§ Task brief
From the records below, extract only the lines running from the line with "match n, l with" to the line with "Definition saturate_int (number", both lines included, reproducing them exactly.

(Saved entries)

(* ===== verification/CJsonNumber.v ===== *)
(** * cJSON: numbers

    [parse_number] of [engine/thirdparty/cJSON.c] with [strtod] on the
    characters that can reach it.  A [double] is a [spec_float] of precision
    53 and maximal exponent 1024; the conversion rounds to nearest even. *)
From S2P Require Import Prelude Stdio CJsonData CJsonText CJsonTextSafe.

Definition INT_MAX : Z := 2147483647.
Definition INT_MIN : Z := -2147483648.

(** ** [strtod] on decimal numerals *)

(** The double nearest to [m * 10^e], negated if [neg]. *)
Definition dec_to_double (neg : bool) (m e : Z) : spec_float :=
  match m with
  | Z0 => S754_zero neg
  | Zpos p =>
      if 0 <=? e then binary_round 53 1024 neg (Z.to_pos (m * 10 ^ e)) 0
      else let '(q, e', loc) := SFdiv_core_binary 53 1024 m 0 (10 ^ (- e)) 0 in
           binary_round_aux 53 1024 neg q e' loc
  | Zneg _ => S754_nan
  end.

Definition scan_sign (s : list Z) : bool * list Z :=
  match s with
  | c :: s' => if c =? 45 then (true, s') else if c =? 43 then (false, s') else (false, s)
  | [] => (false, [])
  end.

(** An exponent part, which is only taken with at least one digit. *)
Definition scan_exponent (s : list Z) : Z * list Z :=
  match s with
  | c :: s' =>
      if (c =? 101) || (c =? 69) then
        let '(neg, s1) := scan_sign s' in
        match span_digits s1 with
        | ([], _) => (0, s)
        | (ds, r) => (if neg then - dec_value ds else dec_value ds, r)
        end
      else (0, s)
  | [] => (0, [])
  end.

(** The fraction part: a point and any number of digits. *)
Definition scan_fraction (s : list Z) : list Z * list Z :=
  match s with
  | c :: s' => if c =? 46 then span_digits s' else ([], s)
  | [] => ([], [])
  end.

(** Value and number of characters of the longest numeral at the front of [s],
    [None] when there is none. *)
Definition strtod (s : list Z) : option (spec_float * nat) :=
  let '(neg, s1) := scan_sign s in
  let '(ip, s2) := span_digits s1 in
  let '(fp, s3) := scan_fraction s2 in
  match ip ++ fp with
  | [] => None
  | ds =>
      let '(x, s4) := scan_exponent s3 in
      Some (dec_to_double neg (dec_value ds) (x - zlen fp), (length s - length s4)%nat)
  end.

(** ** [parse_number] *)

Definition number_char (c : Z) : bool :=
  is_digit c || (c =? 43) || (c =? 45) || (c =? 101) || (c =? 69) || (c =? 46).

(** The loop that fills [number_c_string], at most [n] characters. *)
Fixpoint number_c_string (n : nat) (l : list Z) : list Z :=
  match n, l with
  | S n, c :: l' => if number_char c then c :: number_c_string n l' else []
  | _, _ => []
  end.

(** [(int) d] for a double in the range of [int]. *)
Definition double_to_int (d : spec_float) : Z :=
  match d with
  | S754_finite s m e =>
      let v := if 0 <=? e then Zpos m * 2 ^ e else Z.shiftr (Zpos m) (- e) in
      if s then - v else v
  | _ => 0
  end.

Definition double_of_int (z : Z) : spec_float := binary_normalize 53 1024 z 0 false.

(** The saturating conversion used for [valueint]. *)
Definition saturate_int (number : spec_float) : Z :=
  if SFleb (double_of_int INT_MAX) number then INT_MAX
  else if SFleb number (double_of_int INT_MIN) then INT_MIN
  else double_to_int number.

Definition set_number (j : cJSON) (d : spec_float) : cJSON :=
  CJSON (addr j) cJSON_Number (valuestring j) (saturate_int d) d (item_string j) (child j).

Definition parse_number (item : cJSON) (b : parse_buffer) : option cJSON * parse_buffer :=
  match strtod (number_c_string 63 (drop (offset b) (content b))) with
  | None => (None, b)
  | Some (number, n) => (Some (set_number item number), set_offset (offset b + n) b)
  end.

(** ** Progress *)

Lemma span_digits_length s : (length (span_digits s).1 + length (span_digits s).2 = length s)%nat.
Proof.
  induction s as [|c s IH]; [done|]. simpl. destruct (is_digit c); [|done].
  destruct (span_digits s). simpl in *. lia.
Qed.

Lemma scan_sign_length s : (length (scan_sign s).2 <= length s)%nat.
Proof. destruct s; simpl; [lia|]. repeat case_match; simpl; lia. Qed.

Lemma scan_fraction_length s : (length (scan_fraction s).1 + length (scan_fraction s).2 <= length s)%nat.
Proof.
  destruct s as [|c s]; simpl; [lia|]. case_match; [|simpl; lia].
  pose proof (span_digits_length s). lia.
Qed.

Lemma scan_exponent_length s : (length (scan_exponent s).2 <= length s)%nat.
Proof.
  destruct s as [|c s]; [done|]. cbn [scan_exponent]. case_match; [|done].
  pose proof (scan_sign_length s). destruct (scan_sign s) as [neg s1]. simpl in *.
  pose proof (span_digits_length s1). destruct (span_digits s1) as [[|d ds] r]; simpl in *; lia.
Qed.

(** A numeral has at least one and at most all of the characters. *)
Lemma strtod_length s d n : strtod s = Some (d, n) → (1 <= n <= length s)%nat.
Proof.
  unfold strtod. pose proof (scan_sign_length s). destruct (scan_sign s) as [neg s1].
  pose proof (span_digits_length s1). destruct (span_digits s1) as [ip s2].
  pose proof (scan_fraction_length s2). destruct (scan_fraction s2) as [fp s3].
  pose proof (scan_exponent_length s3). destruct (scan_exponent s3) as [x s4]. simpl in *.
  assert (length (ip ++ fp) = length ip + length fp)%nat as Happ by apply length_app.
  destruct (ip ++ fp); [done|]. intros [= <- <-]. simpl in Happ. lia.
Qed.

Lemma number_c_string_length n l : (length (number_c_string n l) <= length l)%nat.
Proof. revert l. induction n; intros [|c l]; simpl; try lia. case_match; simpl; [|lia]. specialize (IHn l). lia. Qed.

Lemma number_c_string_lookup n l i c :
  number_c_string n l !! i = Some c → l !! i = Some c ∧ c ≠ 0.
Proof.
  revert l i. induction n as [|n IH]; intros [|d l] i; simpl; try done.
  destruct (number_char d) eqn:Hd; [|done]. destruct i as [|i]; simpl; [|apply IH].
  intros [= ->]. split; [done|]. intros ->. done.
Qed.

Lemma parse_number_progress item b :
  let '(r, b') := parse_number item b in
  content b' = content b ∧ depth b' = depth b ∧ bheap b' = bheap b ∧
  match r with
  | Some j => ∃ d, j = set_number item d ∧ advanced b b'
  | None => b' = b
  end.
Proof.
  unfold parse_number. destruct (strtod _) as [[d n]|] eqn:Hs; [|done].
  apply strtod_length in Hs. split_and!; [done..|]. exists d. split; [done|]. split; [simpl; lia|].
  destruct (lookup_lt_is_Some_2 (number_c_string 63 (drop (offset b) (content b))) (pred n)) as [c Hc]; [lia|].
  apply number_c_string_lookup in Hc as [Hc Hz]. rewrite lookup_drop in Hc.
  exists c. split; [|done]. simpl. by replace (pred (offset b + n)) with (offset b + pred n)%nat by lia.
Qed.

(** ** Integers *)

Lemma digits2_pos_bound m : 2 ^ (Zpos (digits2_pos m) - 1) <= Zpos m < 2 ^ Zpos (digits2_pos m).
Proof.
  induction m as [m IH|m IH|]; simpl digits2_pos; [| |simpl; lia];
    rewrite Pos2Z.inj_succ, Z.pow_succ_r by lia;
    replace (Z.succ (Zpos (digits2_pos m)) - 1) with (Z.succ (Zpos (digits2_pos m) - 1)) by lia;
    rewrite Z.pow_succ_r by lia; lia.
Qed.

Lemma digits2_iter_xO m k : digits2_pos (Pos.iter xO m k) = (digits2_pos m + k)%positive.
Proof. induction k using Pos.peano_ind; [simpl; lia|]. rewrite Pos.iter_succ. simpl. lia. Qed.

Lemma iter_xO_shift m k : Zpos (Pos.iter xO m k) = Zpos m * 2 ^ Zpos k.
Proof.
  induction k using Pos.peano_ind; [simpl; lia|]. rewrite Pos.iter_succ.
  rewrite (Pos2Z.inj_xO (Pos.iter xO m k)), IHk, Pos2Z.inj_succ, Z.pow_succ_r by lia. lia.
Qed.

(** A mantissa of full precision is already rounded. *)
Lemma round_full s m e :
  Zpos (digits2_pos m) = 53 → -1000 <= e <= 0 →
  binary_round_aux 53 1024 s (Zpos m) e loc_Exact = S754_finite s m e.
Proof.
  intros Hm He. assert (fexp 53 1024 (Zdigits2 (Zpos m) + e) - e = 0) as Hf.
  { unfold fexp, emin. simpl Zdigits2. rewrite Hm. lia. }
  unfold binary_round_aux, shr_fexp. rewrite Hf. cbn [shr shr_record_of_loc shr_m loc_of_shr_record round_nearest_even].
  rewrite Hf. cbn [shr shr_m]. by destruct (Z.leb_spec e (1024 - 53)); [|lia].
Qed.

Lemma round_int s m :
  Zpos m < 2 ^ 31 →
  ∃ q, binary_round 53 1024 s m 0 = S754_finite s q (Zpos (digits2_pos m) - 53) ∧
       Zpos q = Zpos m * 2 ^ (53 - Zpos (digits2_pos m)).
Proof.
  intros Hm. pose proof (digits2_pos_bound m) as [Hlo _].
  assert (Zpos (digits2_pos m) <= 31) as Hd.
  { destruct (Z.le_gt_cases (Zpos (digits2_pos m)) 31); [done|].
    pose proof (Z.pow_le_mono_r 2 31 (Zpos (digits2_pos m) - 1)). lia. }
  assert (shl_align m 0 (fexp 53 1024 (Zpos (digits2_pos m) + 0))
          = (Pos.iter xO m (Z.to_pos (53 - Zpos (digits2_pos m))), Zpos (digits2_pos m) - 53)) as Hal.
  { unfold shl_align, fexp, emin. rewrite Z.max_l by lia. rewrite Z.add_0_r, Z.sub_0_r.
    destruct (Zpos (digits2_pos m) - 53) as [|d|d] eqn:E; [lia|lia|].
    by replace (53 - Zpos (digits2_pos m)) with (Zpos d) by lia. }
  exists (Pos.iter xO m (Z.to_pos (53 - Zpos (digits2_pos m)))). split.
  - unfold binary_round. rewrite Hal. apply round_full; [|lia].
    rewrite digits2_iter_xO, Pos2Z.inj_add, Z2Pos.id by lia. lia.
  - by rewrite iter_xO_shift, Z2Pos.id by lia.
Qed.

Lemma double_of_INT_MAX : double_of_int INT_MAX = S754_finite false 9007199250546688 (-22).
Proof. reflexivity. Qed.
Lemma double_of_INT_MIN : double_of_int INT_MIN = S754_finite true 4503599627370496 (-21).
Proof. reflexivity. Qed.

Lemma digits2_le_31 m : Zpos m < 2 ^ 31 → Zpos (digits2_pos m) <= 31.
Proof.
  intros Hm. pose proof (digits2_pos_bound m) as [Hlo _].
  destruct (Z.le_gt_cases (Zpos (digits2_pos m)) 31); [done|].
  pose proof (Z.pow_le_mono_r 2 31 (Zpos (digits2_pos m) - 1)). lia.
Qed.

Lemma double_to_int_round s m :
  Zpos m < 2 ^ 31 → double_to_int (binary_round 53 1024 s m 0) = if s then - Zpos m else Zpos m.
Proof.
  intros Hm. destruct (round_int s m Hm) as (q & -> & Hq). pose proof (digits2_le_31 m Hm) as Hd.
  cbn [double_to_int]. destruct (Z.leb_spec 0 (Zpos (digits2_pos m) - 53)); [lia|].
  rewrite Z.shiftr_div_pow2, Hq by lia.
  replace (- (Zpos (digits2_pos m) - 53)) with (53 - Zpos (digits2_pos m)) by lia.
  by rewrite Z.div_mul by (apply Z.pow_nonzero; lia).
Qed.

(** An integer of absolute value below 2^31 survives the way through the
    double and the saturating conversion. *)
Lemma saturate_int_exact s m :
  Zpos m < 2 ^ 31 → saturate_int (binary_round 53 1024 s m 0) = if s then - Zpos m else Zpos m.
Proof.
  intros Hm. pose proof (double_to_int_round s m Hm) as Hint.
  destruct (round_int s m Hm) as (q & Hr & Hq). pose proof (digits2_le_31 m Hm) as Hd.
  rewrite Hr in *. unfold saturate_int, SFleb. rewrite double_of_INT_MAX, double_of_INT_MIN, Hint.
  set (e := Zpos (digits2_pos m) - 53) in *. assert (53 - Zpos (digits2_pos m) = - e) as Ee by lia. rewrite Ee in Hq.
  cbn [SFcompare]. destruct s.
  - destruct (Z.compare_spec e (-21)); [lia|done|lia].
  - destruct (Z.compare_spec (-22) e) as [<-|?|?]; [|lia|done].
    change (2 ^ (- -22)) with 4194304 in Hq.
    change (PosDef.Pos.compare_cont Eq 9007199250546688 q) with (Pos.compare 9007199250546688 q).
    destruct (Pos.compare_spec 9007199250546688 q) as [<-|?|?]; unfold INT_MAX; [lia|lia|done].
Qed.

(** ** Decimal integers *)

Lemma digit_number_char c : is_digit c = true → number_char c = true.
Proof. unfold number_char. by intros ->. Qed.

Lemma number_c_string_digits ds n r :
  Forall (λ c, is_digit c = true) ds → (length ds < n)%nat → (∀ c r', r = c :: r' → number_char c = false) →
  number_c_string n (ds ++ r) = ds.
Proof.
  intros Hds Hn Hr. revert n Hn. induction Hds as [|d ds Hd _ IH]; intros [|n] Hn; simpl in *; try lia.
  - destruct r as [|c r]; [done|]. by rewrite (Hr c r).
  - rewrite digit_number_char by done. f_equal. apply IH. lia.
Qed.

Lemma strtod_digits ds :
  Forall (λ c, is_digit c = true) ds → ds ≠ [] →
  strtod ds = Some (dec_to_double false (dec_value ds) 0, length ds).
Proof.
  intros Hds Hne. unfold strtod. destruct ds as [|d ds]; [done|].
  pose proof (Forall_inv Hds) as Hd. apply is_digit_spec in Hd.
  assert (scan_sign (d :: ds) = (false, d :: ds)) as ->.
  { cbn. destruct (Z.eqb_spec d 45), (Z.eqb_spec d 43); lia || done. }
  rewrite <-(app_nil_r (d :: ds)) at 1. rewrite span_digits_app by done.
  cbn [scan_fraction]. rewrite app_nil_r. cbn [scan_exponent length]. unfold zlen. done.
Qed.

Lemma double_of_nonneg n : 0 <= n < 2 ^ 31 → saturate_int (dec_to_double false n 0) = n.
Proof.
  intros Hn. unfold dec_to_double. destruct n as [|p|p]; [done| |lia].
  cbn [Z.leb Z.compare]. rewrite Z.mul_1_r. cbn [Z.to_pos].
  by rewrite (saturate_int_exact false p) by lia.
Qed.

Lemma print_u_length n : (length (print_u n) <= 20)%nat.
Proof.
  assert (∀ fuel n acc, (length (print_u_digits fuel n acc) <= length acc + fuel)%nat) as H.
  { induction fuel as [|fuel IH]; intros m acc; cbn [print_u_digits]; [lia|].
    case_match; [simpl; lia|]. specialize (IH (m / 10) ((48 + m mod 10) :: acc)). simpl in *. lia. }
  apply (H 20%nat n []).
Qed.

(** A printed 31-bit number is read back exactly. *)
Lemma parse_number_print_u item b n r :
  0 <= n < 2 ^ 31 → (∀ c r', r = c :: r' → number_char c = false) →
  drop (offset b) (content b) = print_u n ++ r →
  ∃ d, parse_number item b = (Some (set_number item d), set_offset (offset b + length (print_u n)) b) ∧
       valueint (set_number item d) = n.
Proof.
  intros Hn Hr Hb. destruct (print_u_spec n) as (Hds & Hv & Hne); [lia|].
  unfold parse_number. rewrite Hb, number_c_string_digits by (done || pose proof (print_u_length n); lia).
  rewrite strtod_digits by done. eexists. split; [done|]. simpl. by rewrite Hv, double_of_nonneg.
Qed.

§ Task output
  match n, l with
  | S n, c :: l' => if number_char c then c :: number_c_string n l' else []
  | _, _ => []
  end.

(** [(int) d] for a double in the range of [int]. *)
Definition double_to_int (d : spec_float) : Z :=
  match d with
  | S754_finite s m e =>
      let v := if 0 <=? e then Zpos m * 2 ^ e else Z.shiftr (Zpos m) (- e) in
      if s then - v else v
  | _ => 0
  end.

Definition double_of_int (z : Z) : spec_float := binary_normalize 53 1024 z 0 false.

(** The saturating conversion used for [valueint]. *)
Definition saturate_int (number : spec_float) : Z :=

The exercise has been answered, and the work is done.